### The data

*** Begin section ***

(* ===== verification/MemblockDefs.v ===== *)
(** * memblock: data model and operations

    The boot-time allocator of [src/new/mm/memblock.c] and the inline helpers of
    [src/new/include/linux/memblock.h].  The module-level variables
    ([memblock], [memblock_can_resize], [memblock_memory_in_slab], ...) are the
    record [memblock]; an operation takes it and returns the new one.
    [phys_addr_t] is 64 bits wide (the arm64 target of the tree) and
    CONFIG_HAVE_MEMBLOCK_NODE_MAP and CONFIG_NO_BOOTMEM are set, as there.
    [pr_*], [memblock_dbg], [WARN_ON] and kmemleak only log and are left out. *)

From S2P Require Import Prelude.

(** What the allocator takes from the architecture, from the linker script and
    from the slab allocator. *)
Class Arch := {
  PAGE_SIZE : Z;
  SMP_CACHE_BYTES : Z;
  MAX_NUMNODES : Z;
  sizeof_memblock_region : Z;
  (** [__pa_symbol(_end)] *)
  kernel_end_pa : Z;
  movable_node_is_enabled : bool;
  slab_is_available : bool;
  (** physical address of a [kmalloc]ed block, 0 when it fails *)
  kmalloc_pa : Z -> Z;
  kzalloc_node : Z -> Z -> Z;
  phys_to_virt : Z -> Z;
  PAGE_ALIGN : Z -> Z;
  PFN_UP : Z -> Z;
  PFN_DOWN : Z -> Z;
  PFN_PHYS : Z -> Z;
}.

Definition ENOMEM : Z := 12.
Definition NUMA_NO_NODE : Z := -1.
Definition ULLONG_MAX : Z := 2 ^ 64 - 1.
Definition PHYS_ADDR_MAX : Z := 2 ^ 64 - 1.
Definition MEMBLOCK_ALLOC_ANYWHERE : Z := 2 ^ 64 - 1.
Definition MEMBLOCK_ALLOC_ACCESSIBLE : Z := 0.
Definition INIT_MEMBLOCK_REGIONS : Z := 128.

(** ** [enum memblock_flags] *)
Definition MEMBLOCK_NONE : Z := 0.
Definition MEMBLOCK_HOTPLUG : Z := 1.
Definition MEMBLOCK_MIRROR : Z := 2.
Definition MEMBLOCK_NOMAP : Z := 4.

Record memblock_region := mk_region {
  r_base : Z;
  r_size : Z;
  r_flags : Z;
  r_nid : Z;
}.

(** Where a [regions] array lives: the static array of the type, or memory at a
    physical address that came from memblock itself or from the slab. *)
Inductive regions_array := InitRegions | RegionsAt (pa : Z).

(** [struct memblock_type].  The list holds the [cnt] live slots of the array;
    no operation reads a slot past [cnt]. *)
Record memblock_type := mk_type {
  mt_max : Z;
  total_size : Z;
  regions : list memblock_region;
  mt_array : regions_array;
}.

Definition cnt (t : memblock_type) : Z := Z.of_nat (length (regions t)).

Record memblock := mk_memblock {
  bottom_up : bool;
  current_limit : Z;
  memory : memblock_type;
  reserved : memblock_type;
  memblock_can_resize : bool;
  memblock_memory_in_slab : bool;
  memblock_reserved_in_slab : bool;
  system_has_some_mirror : bool;
}.

(** A [struct memblock_type *] argument is one of [&memblock.memory] and
    [&memblock.reserved]. *)
Inductive mtype := MEMORY | RESERVED.

Definition get_type (w : mtype) (m : memblock) : memblock_type :=
  match w with MEMORY => memory m | RESERVED => reserved m end.

Definition set_memory (t : memblock_type) (m : memblock) : memblock :=
  mk_memblock (bottom_up m) (current_limit m) t (reserved m) (memblock_can_resize m)
    (memblock_memory_in_slab m) (memblock_reserved_in_slab m) (system_has_some_mirror m).

Definition set_reserved (t : memblock_type) (m : memblock) : memblock :=
  mk_memblock (bottom_up m) (current_limit m) (memory m) t (memblock_can_resize m)
    (memblock_memory_in_slab m) (memblock_reserved_in_slab m) (system_has_some_mirror m).

Definition set_type (w : mtype) (t : memblock_type) (m : memblock) : memblock :=
  match w with MEMORY => set_memory t m | RESERVED => set_reserved t m end.

Definition set_regions (rs : list memblock_region) (t : memblock_type) : memblock_type :=
  mk_type (mt_max t) (total_size t) rs (mt_array t).

Definition set_total (z : Z) (t : memblock_type) : memblock_type :=
  mk_type (mt_max t) z (regions t) (mt_array t).

(** A zeroed slot, as in the static arrays. *)
Definition zero_region : memblock_region := mk_region 0 0 0 0.

(** [type->regions[i]]. *)
Definition region_at (t : memblock_type) (i : nat) : memblock_region :=
  default zero_region (regions t !! i).

(** [struct memblock memblock = { ... }]: one empty dummy entry per type. *)
Definition init_type : memblock_type :=
  mk_type INIT_MEMBLOCK_REGIONS 0 [zero_region] InitRegions.

Definition memblock_init : memblock :=
  mk_memblock false MEMBLOCK_ALLOC_ANYWHERE init_type init_type false false false false.

(** ** Inline helpers *)
Definition memblock_is_hotpluggable (r : memblock_region) : bool :=
  bool_of (Z.land (r_flags r) MEMBLOCK_HOTPLUG).
Definition memblock_is_mirror (r : memblock_region) : bool :=
  bool_of (Z.land (r_flags r) MEMBLOCK_MIRROR).
Definition memblock_is_nomap (r : memblock_region) : bool :=
  bool_of (Z.land (r_flags r) MEMBLOCK_NOMAP).
Definition memblock_set_region_flags (flags : Z) (r : memblock_region) : memblock_region :=
  mk_region (r_base r) (r_size r) (Z.lor (r_flags r) flags) (r_nid r).
Definition memblock_clear_region_flags (flags : Z) (r : memblock_region) : memblock_region :=
  mk_region (r_base r) (r_size r) (Z.land (r_flags r) (Z.lnot flags)) (r_nid r).
Definition memblock_set_region_node (nid : Z) (r : memblock_region) : memblock_region :=
  mk_region (r_base r) (r_size r) (r_flags r) nid.
Definition memblock_get_region_node (r : memblock_region) : Z := r_nid r.

Definition choose_memblock_flags (m : memblock) : Z :=
  if system_has_some_mirror m then MEMBLOCK_MIRROR else MEMBLOCK_NONE.

(** [base + size] of a region, at 64 bits. *)
Definition r_end (r : memblock_region) : Z := u64 (r_base r + r_size r).

(** Adjusts [size] so that [base + size] does not overflow. *)
Definition memblock_cap_size (base size : Z) : Z := Z.min size (u64 (PHYS_ADDR_MAX - base)).

Definition memblock_addrs_overlap (base1 size1 base2 size2 : Z) : bool :=
  (base1 <? u64 (base2 + size2)) && (base2 <? u64 (base1 + size1)).

(** The search stops at the first region that overlaps; the function returns
    whether there is one. *)
Definition memblock_overlaps_region (t : memblock_type) (base size : Z) : bool :=
  existsb (fun r => memblock_addrs_overlap base size (r_base r) (r_size r)) (regions t).

(** ** Region array operations *)
Section Regions.
Context `{Arch}.

Definition memblock_remove_region (t : memblock_type) (r : nat) : memblock_type :=
  let t1 := set_total (u64 (total_size t - r_size (region_at t r))) t in
  let t2 := set_regions (take r (regions t) ++ drop (S r) (regions t)) t1 in
  if cnt t2 =? 0 then set_regions [mk_region 0 0 0 MAX_NUMNODES] t2 else t2.

Definition memblock_insert_region (t : memblock_type) (idx : nat)
    (base size nid flags : Z) : outcome memblock_type :=
  _ ← BUG_ON (cnt t >=? mt_max t);
  Done (set_total (u64 (total_size t + size))
         (set_regions (take idx (regions t) ++ mk_region base size flags nid
                       :: drop idx (regions t)) t)).

(** The loop of [memblock_merge_regions]; a round either advances [i] or
    removes a region, so [cnt] rounds are enough. *)
Fixpoint merge_loop (fuel : nat) (i : nat) (t : memblock_type) : outcome memblock_type :=
  match fuel with
  | O => NoFuel
  | S fuel' =>
      match regions t !! i, regions t !! S i with
      | Some this, Some next =>
          if negb (u64 (r_base this + r_size this) =? r_base next)
             || negb (memblock_get_region_node this =? memblock_get_region_node next)
             || negb (r_flags this =? r_flags next)
          then
            _ ← BUG_ON (u64 (r_base this + r_size this) >? r_base next);
            merge_loop fuel' (S i) t
          else
            let this' := mk_region (r_base this) (u64 (r_size this + r_size next))
                           (r_flags this) (r_nid this) in
            merge_loop fuel' i
              (set_regions (take i (regions t) ++ this' :: drop (S (S i)) (regions t)) t)
      | _, _ => Done t
      end
  end.

Definition memblock_merge_regions (t : memblock_type) : outcome memblock_type :=
  merge_loop (S (length (regions t))) 0 t.

(** The [for_each_memblock_type] loop of [memblock_add_range], run with
    [insert] false to count and then true to insert.  Returns the loop
    variables [idx], [base] and [nr_new] and the type. *)
Fixpoint add_loop (fuel : nat) (insert : bool) (end_ nid flags : Z)
    (idx : nat) (base nr_new : Z) (t : memblock_type)
    : outcome (nat * Z * Z * memblock_type) :=
  match fuel with
  | O => NoFuel
  | S fuel' =>
      match regions t !! idx with
      | None => Done (idx, base, nr_new, t)
      | Some rgn =>
          let rbase := r_base rgn in
          let rend := u64 (rbase + r_size rgn) in
          if rbase >=? end_ then Done (idx, base, nr_new, t)
          else if rend <=? base then
            add_loop fuel' insert end_ nid flags (S idx) base nr_new t
          else if rbase >? base then
            if insert then
              t' ← memblock_insert_region t idx base (u64 (rbase - base)) nid flags;
              add_loop fuel' insert end_ nid flags (S (S idx)) (Z.min rend end_) (nr_new + 1) t'
            else
              add_loop fuel' insert end_ nid flags (S idx) (Z.min rend end_) (nr_new + 1) t
          else add_loop fuel' insert end_ nid flags (S idx) (Z.min rend end_) nr_new t
      end
  end.

(** One round from [repeat:]: the loop and the remaining portion. *)
Definition add_pass (insert : bool) (end_ nid flags obase : Z) (t : memblock_type)
    : outcome (Z * memblock_type) :=
  r ← add_loop (S (length (regions t))) insert end_ nid flags 0 obase 0 t;
  let '(idx, base, nr_new, t1) := r in
  if base <? end_ then
    if insert then
      t2 ← memblock_insert_region t1 idx base (u64 (end_ - base)) nid flags;
      Done (nr_new + 1, t2)
    else Done (nr_new + 1, t1)
  else Done (nr_new, t1).

(** The loop of [memblock_isolate_range].  In the second split the code does
    [idx--] and the loop [idx++]: the next round looks at [idx] again. *)
Fixpoint isolate_loop (fuel : nat) (base end_ : Z) (idx start_rgn end_rgn : nat)
    (t : memblock_type) : outcome (nat * nat * memblock_type) :=
  match fuel with
  | O => NoFuel
  | S fuel' =>
      match regions t !! idx with
      | None => Done (start_rgn, end_rgn, t)
      | Some rgn =>
          let rbase := r_base rgn in
          let rend := u64 (rbase + r_size rgn) in
          if rbase >=? end_ then Done (start_rgn, end_rgn, t)
          else if rend <=? base then
            isolate_loop fuel' base end_ (S idx) start_rgn end_rgn t
          else if rbase <? base then
            let rgn' := mk_region base (u64 (r_size rgn - (base - rbase))) (r_flags rgn) (r_nid rgn) in
            let t1 := set_total (u64 (total_size t - (base - rbase)))
                        (set_regions (<[idx := rgn']> (regions t)) t) in
            t2 ← memblock_insert_region t1 idx rbase (u64 (base - rbase))
                   (memblock_get_region_node rgn') (r_flags rgn');
            isolate_loop fuel' base end_ (S idx) start_rgn end_rgn t2
          else if rend >? end_ then
            let rgn' := mk_region end_ (u64 (r_size rgn - (end_ - rbase))) (r_flags rgn) (r_nid rgn) in
            let t1 := set_total (u64 (total_size t - (end_ - rbase)))
                        (set_regions (<[idx := rgn']> (regions t)) t) in
            t2 ← memblock_insert_region t1 idx rbase (u64 (end_ - rbase))
                   (memblock_get_region_node rgn') (r_flags rgn');
            isolate_loop fuel' base end_ idx start_rgn end_rgn t2
          else
            let start' := if (end_rgn =? 0)%nat then idx else start_rgn in
            isolate_loop fuel' base end_ (S idx) start' (S idx) t
      end
  end.

(** [for (i = end_rgn - 1; i >= start_rgn; i--) memblock_remove_region(type, i)],
    with [n] rounds left. *)
Fixpoint remove_loop (n start_rgn : nat) (t : memblock_type) : memblock_type :=
  match n with
  | O => t
  | S n' => remove_loop n' start_rgn (memblock_remove_region t (start_rgn + n'))
  end.

(** [for (i = start_rgn; i < end_rgn; i++) f(&type->regions[i])], with [n]
    rounds left. *)
Fixpoint update_loop (f : memblock_region -> memblock_region) (n i : nat)
    (t : memblock_type) : memblock_type :=
  match n with
  | O => t
  | S n' => update_loop f n' (S i) (set_regions (alter f i (regions t)) t)
  end.

End Regions.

*** End section ***

### Work instructions
Repeat only what lies between the first line of the data and the line containing "CONFIG_HAVE_MEMBLOCK_NODE_MAP and CONFIG_NO_BOOTMEM", both of those lines included, exactly as it stands.

### Solution below
(* ===== verification/MemblockDefs.v ===== *)
(** * memblock: data model and operations

    The boot-time allocator of [src/new/mm/memblock.c] and the inline helpers of
    [src/new/include/linux/memblock.h].  The module-level variables
    ([memblock], [memblock_can_resize], [memblock_memory_in_slab], ...) are the
    record [memblock]; an operation takes it and returns the new one.
    [phys_addr_t] is 64 bits wide (the arm64 target of the tree) and
    CONFIG_HAVE_MEMBLOCK_NODE_MAP and CONFIG_NO_BOOTMEM are set, as there.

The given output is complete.